→ WORK INSTRUCTIONS:
Please count the lines in the material below that include "relationType". Reply with the number alone.

→ DATA SUPPLIED:
# # # # # # #
Definition searchNodes (query : jstring) : M World KnowledgeGraph :=
  loadIndex ;;
  let relationMatch := match_kw (js "relations") query in
  let fromMatch := match_kw (js "from") query in
  let toMatch := match_kw (js "to") query in
  let typeMatch := match_kw (js "type") query in
  if is_some relationMatch || is_some fromMatch || is_some toMatch
     || is_some typeMatch
  then
    graph <- loadFullGraph ;;
    let filteredRelations := relations graph in
    let filteredRelations :=
      filter_if relationMatch
        (fun entityName r =>
           Str.eqb (from r) entityName || Str.eqb (to r) entityName)
        filteredRelations in
    let filteredRelations :=
      filter_if fromMatch (fun fromEntity r => Str.eqb (from r) fromEntity)
        filteredRelations in
    let filteredRelations :=
      filter_if toMatch (fun toEntity r => Str.eqb (to r) toEntity)
        filteredRelations in
    let filteredRelations :=
      filter_if typeMatch
        (fun relationType r =>
           includes (toLowerCase (GraphTypes.relationType r))
             (toLowerCase relationType))
        filteredRelations in
    let relatedEntityNames :=
      fold_left (fun s r => set_add (to r) (set_add (from r) s))
        filteredRelations [] in
    ret {| entities :=
             filter (fun e => set_has (name e) relatedEntityNames)
               (entities graph);
           relations := filteredRelations |}
  else if startsWith (toLowerCase query) (js "type ") then
    let entityType := trim (substringFrom query 5) in
    entities <- getEntitiesByType entityType ;;
    graph <- loadFullGraph ;;
    let entityNames := set_of_list (map name entities) in
    ret {| entities := entities;
           relations := between entityNames (relations graph) |}
  else
    let searchTerms := split_spaces (trim query) in
    if 1 <? length searchTerms then legacySearchNodes query
    else
      entities <- searchEntitiesByName query ;;
      graph <- loadFullGraph ;;
      let entityNames := set_of_list (map name entities) in
      ret {| entities := entities;
             relations := between entityNames (relations graph) |}.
# # # # # # #
→ TASK ANSWER:
3